Based on the paper "Geometry-aware Instance-reweighted Adversarial Training" ICLR 2021 oral

Overview

Geometry-aware Instance-reweighted Adversarial Training

This repository provides codes for Geometry-aware Instance-reweighted Adversarial Training (https://openreview.net/forum?id=iAX0l6Cz8ub) (ICLR oral)
Jingfeng Zhang, Jianing Zhu, Gang Niu, Bo Han, Masashi Sugiyama and Mohan Kankanhalli

What is the nature of adversarial training?

Adversarial training employs adversarial data for updating the models.

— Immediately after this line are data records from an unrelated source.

(** C3.  The wrapped function of an enabled decorator with the integer
    locator [i] first calls the target.  If the target returns something that
    is not a tuple, a type error is raised and the check is not called.  If
    it returns a tuple of [n] items, then for [-n <= i < n] the check is
    called once, by keyword, with as [df] the item at index [i], counted from
    the end when [i] is negative (index [i + n]), and when the check returns
    the tuple itself is returned; for any other [i] the index error of the
    indexing is raised and the check is not called. *)
Theorem C3_integer_locator store self f args kwargs v i :
  self_enabled self = inr v → truthy v = true → _df self = VInt i →
  let m := decorated store self f args kwargs in
  head (trace m) = Some (Called Target args kwargs (tg_call f args kwargs))
  ∧ match tg_call f args kwargs with
    | Raise e => calls Check (trace m) = [] ∧ result m = Raise e
    | Ret (VTuple items) =>
        let n := Z.of_nat (length items) in
        if decide (- n ≤ i < n)%Z then
          ∃ x,
            items !! Z.to_nat (if (i <? 0)%Z then i + n else i)%Z = Some x
            ∧ match self_check_func store self with
              | inl e => calls Check (trace m) = [] ∧ result m = Raise e
              | inr fn =>
                  let kw := <["df" := x]> (check_kwargs_of (inst_dict self)) in
                  calls Check (trace m) =
                    [Called Check [] kw (call_function fn [] kw)]
                  ∧ result m = match call_function fn [] kw with
                               | Ret _ => Ret (VTuple items)
                               | Raise e => Raise e
                               end
              end
        else
          calls Check (trace m) = [] ∧
          result m = Raise (IndexError "tuple index out of range")
    | Ret _ =>
        calls Check (trace m) = [] ∧
        result m = Raise (TypeError
          "Your function needs to return a tuple to use df=<int> in this decorator")
    end.
Proof.
  intros Hen Htrue Hdf m. unfold m, decorated, call_check.
  rewrite Hen, Hdf. run. rewrite Htrue; simpl.
  destruct (tg_call f args kwargs) as [res|e]; simpl; [|done].
  destruct res; simpl; try done.
  pose proof (tuple_getitem_spec items i) as Hitem. simpl in Hitem.
  destruct (tuple_getitem items i) as [e|x]; simpl.
  - destruct Hitem as [Hout ->]. rewrite decide_False by lia. done.
  - destruct Hitem as [Hin Hx]. rewrite decide_True by done.
    destruct (self_check_func store self); simpl; [by eauto|].
    destruct (call_function _ _ _) eqn:Hc; simpl;
      (split; [done|]; exists x; split; [done|]; by rewrite Hc).
Qed.

(** [NonNegative(df=-2)] on a function that returns [(4, 7)]: the check sees
    the first item, 4, and not the last. *)
Lemma C3_witness_negative_index :
  let m := decorated ∅ (non_negative_item (-2)) f_pair [VInt 4] ∅ in
  self_enabled (non_negative_item (-2)) = inr (VBool true) ∧
  _df (non_negative_item (-2)) = VInt (-2) ∧
  tg_call f_pair [VInt 4] ∅ = Ret (VTuple [VInt 4; VInt 7]) ∧
  calls Check (trace m) =
    [Called Check [] {[ "df" := VInt 4 ]} (Ret VNone)] ∧
  result m = Ret (VTuple [VInt 4; VInt 7]).
Proof.
  intros m. split; [reflexivity|]. split; [reflexivity|]. split; [reflexivity|].
  destruct (proj2 (C3_integer_locator ∅ (non_negative_item (-2)) f_pair [VInt 4] ∅
                     (VBool true) (-2) eq_refl eq_refl eq_refl))
    as (x & Hx & Hcalls & Hres).
  injection Hx as <-. split; [exact Hcalls | exact Hres].
Defined.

For more details of the nature of adversarial training, refer to this FAT's GitHub for the preliminary.
In this repo, you will know:

FACT 1: Model Capacity is NOT enough for adversarial training.

We plot standard training error (Natural) and adversarial training error (PGD-10) over the training epochs of the standard AT (Madry's) on CIFAR-10 dataset. *Left panel*: AT on different sizes of network (blue lines) and standard training (ST, the red line) on ResNet-18. *Right panel*: AT on ResNet-18 under different perturbation bounds eps_train.

Refer to FAT's GitHub for the standard AT by setting

python FAT.py --epsilon 0.031 --net 'resnet18' --tau 10 --dynamictau False

OR using codes in this repo by setting

python GAIRAT.py --epsilon 0.031 --net 'resnet18' --Lambda 'inf'

to recover the standard AT (Madry's).

The over-parameterized models that fit nataral data entirely in the standard training (ST) are still far from enough for fitting adversarial data in adversarial training (AT). Compared with ST fitting the natural data points, AT smooths the neighborhoods of natural data, so that adversarial data consume significantly more model capacity than natural data.

The volume of this neighborhood is exponentially large w.r.t. the input dimension , even if is small.

Under the computational budget of 100 epochs, the networks hardly reach zero error on the adversarial training data.

FACT 2: Data points are inherently different.

More attackable data are closer to the decision boundary.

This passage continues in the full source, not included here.